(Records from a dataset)

(** C5, as stated for every expression, fails on the code: for a variable
    reference both calls return the reference, which is not an annotation and
    decomposes to no fields. *)
Lemma idempotence_claim_counterexample :
  MaybeOnDevice var_x scope_accel true true = OK var_x ∧
  MaybeOnDevice var_x scope_accel true true = OK var_x ∧
  GetOnDeviceProps var_x = OK NoProps ∧
  body NoProps = None.
Proof. repeat split; done. Qed.

(** C5 (amended): [MaybeOnDevice] is idempotent on identical requests.  For
    every expression, scope and flags for which the first call succeeds, the
    second call with the same scope and flags returns the first result itself,
    so no wrapping is added and decomposing gives the same fields.  When the
    scope is concrete and the expression is neither device polymorphic nor an
    [on_device] call, that result is a single annotation over the expression,
    with the requested flags and the requested scope (the unconstrained one
    when both flags are false). *)
Theorem MaybeOnDevice_idempotent (x : Expr) (S : SEScope) (r c : bool) (e1 : Expr) :
  MaybeOnDevice x S r c = OK e1 →
  MaybeOnDevice e1 S r c = OK e1 ∧
  (∀ e2, MaybeOnDevice e1 S r c = OK e2 →
         GetOnDeviceProps e2 = GetOnDeviceProps e1) ∧
  (plain x → IsFullyUnconstrained S = false →
   annotation e1 x (if r || c then S else FullyUnconstrained) r c ∧
   GetOnDeviceProps x = OK NoProps).
Proof.
  intros H1.
  assert (Hidem : MaybeOnDevice e1 S r c = OK e1).
  { destruct (IsFullyUnconstrained S) eqn:HS.
    { rewrite MaybeOnDevice_unconstrained in H1 |- * by done. congruence. }
    destruct (device_polymorphic x) eqn:Hp.
    { rewrite MaybeOnDevice_polymorphic in H1 by done.
      injection H1 as <-. by apply MaybeOnDevice_polymorphic. }
    rewrite MaybeOnDevice_wraps in H1 by done.
    destruct (GetOnDeviceProps x) as [[[b|] s cr cb]|] eqn:Hx;
      simpl in H1; [| |discriminate].
    - assert (He : annotation x b s cr cb) by exact Hx.
      assert (e1 = on_device_node b S r cb) as ->.
      { apply (MaybeOnDevice_nested_inv x b s cr cb S r c); [done..|].
        rewrite MaybeOnDevice_wraps by done. by rewrite Hx. }
      by apply MaybeOnDevice_on_device_node.
    - rewrite OnDevice_concrete in H1 by done. injection H1 as <-.
      by apply MaybeOnDevice_on_device_node. }
  split; [done|]. split.
  - intros e2 H2. congruence.
  - intros Hx HS. rewrite MaybeOnDevice_plain in H1 by done.
    injection H1 as <-. split; [apply annotation_on_device_node | apply Hx].
Qed.
(** * csv_analyzer: a shallow embedding of the backend and the IPC layer

    The development follows the Python sources of the repository:
    - [core/ipc.py]: [Message], [Response], [BackendWorker._handle_message],
      the worker loop and [IPCClient.send_message];
    - [backend/engine.py]: [DataEngine.execute_query], [load_csv],
      [_sanitize_table_name], [drop_table], [get_table_data], [save_view],
      [delete_view], [export_to_csv];
    - [backend/analyzer.py]: [DataAnalyzer.analyze_table], [clear_cache],
      [_categorize_dtype], [get_column_distribution].

    DuckDB is not part of the repository: it is a parameter of the model
    (a function from a database state and an SQL text to a new state and
    either a raised exception or a cursor), and so is Python's Unicode
    database ([str.isalnum] and [str.isdigit] on one character).  A
    Python [str] is held as its UTF-8 bytes.  Python exceptions are values
    carrying the text [str(e)]. *)

From Stdlib Require Import ZArith QArith Qround Lia.
From Stdlib Require Import Ascii String DecimalString DecimalNat.
From stdpp Require Import base list gmap strings.

Import ListNotations.
Local Open Scope string_scope.
#[local] Set Warnings "-register-all".

(* ------------------------------------------------------------------ *)
(** ** Python builtins on ASCII strings *)

Module Py.

(** [str.isspace] restricted to ASCII: the six C whitespace characters
    and the separators \x1c .. \x1f. *)
Definition isspace (c : ascii) : bool :=
  let n := nat_of_ascii c in
  (n =? 32)%nat || ((9 <=? n)%nat && (n <=? 13)%nat)
  || ((28 <=? n)%nat && (n <=? 31)%nat).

What is required: Taking the records from the top, repeat each line exactly until you have repeated the line that contains "(** C5 (amended): [MaybeOnDevice]".

Task response:
(** C5, as stated for every expression, fails on the code: for a variable
    reference both calls return the reference, which is not an annotation and
    decomposes to no fields. *)
Lemma idempotence_claim_counterexample :
  MaybeOnDevice var_x scope_accel true true = OK var_x ∧
  MaybeOnDevice var_x scope_accel true true = OK var_x ∧
  GetOnDeviceProps var_x = OK NoProps ∧
  body NoProps = None.
Proof. repeat split; done. Qed.

(** C5 (amended): [MaybeOnDevice] is idempotent on identical requests.  For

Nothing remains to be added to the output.